[Excerpts from a dataset]
*-*-*

Definition default_cbar_size : pyval := VTuple [VNum 20; VNum 1].

(** [make_cax_cbar(fig, rect, data, orientation, reverse_cbar, extend,
    **kwargs)]; it returns the new axes and the colorbar. *)
Definition make_cax_cbar (fig : handle) (rect : pyval) (data : handle)
    (orientation : pystr) (reverse_cbar : bool) (extend : pyval)
    (kw : gmap string pyval) : traced unit :=
  _ ← emit (FigAddAxes fig rect);
  _ ← emit (FigColorbar fig data orientation extend);
  _ ← reverse reverse_cbar orientation;
  edit_cbar_kwargs kw.

End CbarHelpers.

Export CbarHelpers.

(** ** [random_colors] *)

Module Colors.

(** [np.vsplit] can raise [ZeroDivisionError] besides the classes of [exn]. *)
Inductive np_exn : Type :=
| Builtin (e : exn)
| ZeroDivisionError.

Inductive res (A : Type) : Type :=
| Returns (a : A)
| Raises (e : np_exn).
Arguments Returns {A} a.
Arguments Raises {A} e.

Definition rbind {A B} (r : res A) (k : A -> res B) : res B :=
  match r with
  | Returns a => k a
  | Raises e => Raises e
  end.

(** [np.random.rand(d0, d1)]: [d0 * d1] draws of the generator, in order, as
    an array of shape [(d0, d1)]; a negative dimension is a [ValueError].
    [draws k] is the generator's [k]-th draw from now. *)
Definition random_rand (draws : nat -> Q) (d0 : Z) (d1 : nat) : res ndarray :=
  if (d0 <? 0)%Z then Raises (Builtin ValueError)
  else Returns (NdArray [Z.to_nat d0; d1] (draws <$> seq 0 (Z.to_nat d0 * d1))).

(** [np.vsplit(ary, sections)] for an integer [sections]: [ValueError] under
    two dimensions; then [split] computes [N % sections], a
    [ZeroDivisionError] for no section and a [ValueError] when it is not
    zero; [array_split] refuses a negative count; otherwise [sections] blocks
    of [N / sections] rows each. *)
Definition vsplit (ary : ndarray) (sections : Z) : res (list ndarray) :=
  match shape ary with
  | rows :: (_ :: _) as inner =>
      if (sections =? 0)%Z then Raises ZeroDivisionError
      else if negb (Z.of_nat rows mod sections =? 0)%Z then
        Raises (Builtin ValueError)
      else if (sections <? 0)%Z then Raises (Builtin ValueError)
      else
        let k := Z.to_nat sections in
        let each := (rows / k)%nat in
        let width := foldr Nat.mul 1%nat inner in
        Returns ((fun i : nat =>
                    NdArray (each :: inner)
                      (take (each * width) (drop (i * (each * width)) (flat ary))))
                   <$> seq 0 k)
  | _ => Raises (Builtin ValueError)
  end.

(** [c[0]]: the first row of [c]. *)
Definition first_row (c : ndarray) : res ndarray :=
  match shape c with
  | [] => Raises (Builtin IndexError)
  | rows :: inner =>
      if (rows =? 0)%nat then Raises (Builtin IndexError)
      else Returns (NdArray inner (take (foldr Nat.mul 1%nat inner) (flat c)))
  end.

(** Lines 437-439: [for c in color_tmp: colors.append(c[0])]. *)
Fixpoint append_rows (colors : list ndarray) (color_tmp : list ndarray)
  : res (list ndarray) :=
  match color_tmp with
  | [] => Returns colors
  | c :: rest => rbind (first_row c) (fun row => append_rows (colors ++ [row]) rest)
  end.

(** [random_colors(number_ofcolors)]. *)
Definition random_colors (draws : nat -> Q) (number_ofcolors : Z)
  : res (list ndarray) :=
  rbind (random_rand draws number_ofcolors 3) (fun color_tmp =>
  rbind (vsplit color_tmp number_ofcolors) (fun color_tmp =>
  append_rows [] color_tmp)).

End Colors.

Export Colors.

(** * Vocabulary of the properties *)

(** An array whose buffer holds as many elements as its shape says. *)
Definition wf_array (a : ndarray) : Prop :=
  length (flat a) = foldr Nat.mul 1%nat (shape a).

(** Element [(i, j)] of a two-dimensional array. *)
Definition at2 (a : ndarray) (i j : nat) : option Q :=
  match shape a with
  | [_; m] => flat a !! (i * m + j)%nat
  | _ => None
  end.


(** The claims' "exactly [n] evenly spaced values from [lo] to [hi]
    inclusive": [n] values, the first is [lo], the last is [hi], and any two
    neighbours are [(hi - lo) / (n - 1)] apart. *)
Definition evenly_spaced (lo hi : Q) (n : Z) (l : list Q) : Prop :=
  Z.of_nat (length l) = n
  /\ (exists x, head l = Some x /\ (x == lo)%Q)
  /\ (exists y, last l = Some y /\ (y == hi)%Q)
  /\ (forall (i : nat) (x y : Q),
         l !! i = Some x -> l !! S i = Some y ->
         (y - x == (hi - lo) / (inject_Z n - 1))%Q).




(** The rational a binary64 number of the kernel stands for; an infinity
    and NaN stand for none. *)
Definition float_value (f : PrimFloat.float) : option Q :=
  match FloatOps.Prim2SF f with
  | SpecFloat.S754_zero _ => Some 0%Q
  | SpecFloat.S754_finite s m e =>
      let v := if (0 <=? e)%Z then inject_Z (Zpos m * 2 ^ e)
               else Qmake (Zpos m) (Z.to_pos (2 ^ (- e))) in
      Some (Qred (if s then - v else v))
  | _ => None
  end.

(** An operation of the kernel's floats gives, on [x] and [y], the rounding
    by [round64] of the exact operation on their values. *)
Definition rounds_as (op : PrimFloat.float -> PrimFloat.float -> PrimFloat.float)
    (exact : Q -> Q -> Q) (x y : PrimFloat.float) : bool :=
  match float_value x, float_value y, float_value (op x y) with
  | Some a, Some b, Some c => Qeq_bool c (round64 (exact a b))
  | _, _, _ => false
  end.

(** The four operations at once; a product or quotient beyond the range
    of the format is left out. *)
Definition rounds_all (x y : PrimFloat.float) : bool :=
  rounds_as PrimFloat.add Qplus x y
  && rounds_as PrimFloat.sub Qminus x y
  && match float_value (PrimFloat.mul x y), float_value (PrimFloat.div x y) with
     | Some _, Some _ =>
         rounds_as PrimFloat.mul Qmult x y && rounds_as PrimFloat.div Qdiv x y
     | _, _ => true
     end.

(** Operands to compare the two on: quotients [a / b] of small integers,
    scaled by a power of two; some of them lie in the subnormal range. *)
Definition float_of_Z (z : Z) : PrimFloat.float :=
  if (z <? 0)%Z then PrimFloat.opp (PrimFloat.of_uint63 (Uint63.of_Z (- z)))
  else PrimFloat.of_uint63 (Uint63.of_Z z).

Definition scaled (a b k : Z) : PrimFloat.float :=
  PrimFloat.ldshiftexp (PrimFloat.div (float_of_Z a) (float_of_Z b))
    (Uint63.of_Z (k + 2101)).

Definition operands : list PrimFloat.float :=
  a ← [1; 3; -7]%Z; b ← [1; 3; 10]%Z; k ← [0; -1; 60]%Z; [scaled a b k].

Definition subnormal_operands : list PrimFloat.float :=
  [scaled 1 3 (-1022); scaled 3 1 (-1074); scaled (-7) 10 (-1060);
   scaled 10 1 (-1030)].

(** A module object like numpy that also has an attribute [ln].  numpy has
    none; this namespace serves to read lines 74-93, which line 72 shields. *)
Definition numpy_with_ln : namespace := fun name =>
  if String.eqb name "ln" then Ok log else numpy name.

(** The claims' "broadcasts the first supplied color to every listed contour
    level": the loop of [adjust_contourparams] with the one colour [color]
    for every level of [contours]. *)
Definition recolor_one (contours : list Q) (color : option string)
    (othercontours_visible : bool) (kw : kwargs) (level : Q) (coll : loc)
  : St unit :=
  if contains contours level then
    st_bind (call coll (Setp kw)) (fun _ =>
    match color with
    | Some c => call coll (SetColor c)
    | None => st_ret tt
    end)
  else if negb othercontours_visible then call coll (SetAlpha 0)
  else st_ret tt.

Fixpoint recolor_all (contours : list Q) (color : option string)
    (othercontours_visible : bool) (kw : kwargs) (items : list (Q * loc))
  : St unit :=
  match items with
  | [] => st_ret tt
  | (level, coll) :: rest =>
      st_bind (recolor_one contours color othercontours_visible kw level coll)
        (fun _ => recolor_all contours color othercontours_visible kw rest)
  end.

(** Every collection of the contour set is a matplotlib artist of the store. *)
Definition artists (h : heap) (colls : list loc) : Prop :=
  Forall (fun l => exists calls, h !! l = Some (OArtist calls)) colls.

*-*-*

Return only the part of the records above that opens with the line containing "(orientation : pystr)" and closes with the line containing "else Returns (NdArray [Z.to_nat", ends included.

SOLVED PROBLEM:
    (orientation : pystr) (reverse_cbar : bool) (extend : pyval)
    (kw : gmap string pyval) : traced unit :=
  _ ← emit (FigAddAxes fig rect);
  _ ← emit (FigColorbar fig data orientation extend);
  _ ← reverse reverse_cbar orientation;
  edit_cbar_kwargs kw.

End CbarHelpers.

Export CbarHelpers.

(** ** [random_colors] *)

Module Colors.

(** [np.vsplit] can raise [ZeroDivisionError] besides the classes of [exn]. *)
Inductive np_exn : Type :=
| Builtin (e : exn)
| ZeroDivisionError.

Inductive res (A : Type) : Type :=
| Returns (a : A)
| Raises (e : np_exn).
Arguments Returns {A} a.
Arguments Raises {A} e.

Definition rbind {A B} (r : res A) (k : A -> res B) : res B :=
  match r with
  | Returns a => k a
  | Raises e => Raises e
  end.

(** [np.random.rand(d0, d1)]: [d0 * d1] draws of the generator, in order, as
    an array of shape [(d0, d1)]; a negative dimension is a [ValueError].
    [draws k] is the generator's [k]-th draw from now. *)
Definition random_rand (draws : nat -> Q) (d0 : Z) (d1 : nat) : res ndarray :=
  if (d0 <? 0)%Z then Raises (Builtin ValueError)
  else Returns (NdArray [Z.to_nat d0; d1] (draws <$> seq 0 (Z.to_nat d0 * d1))).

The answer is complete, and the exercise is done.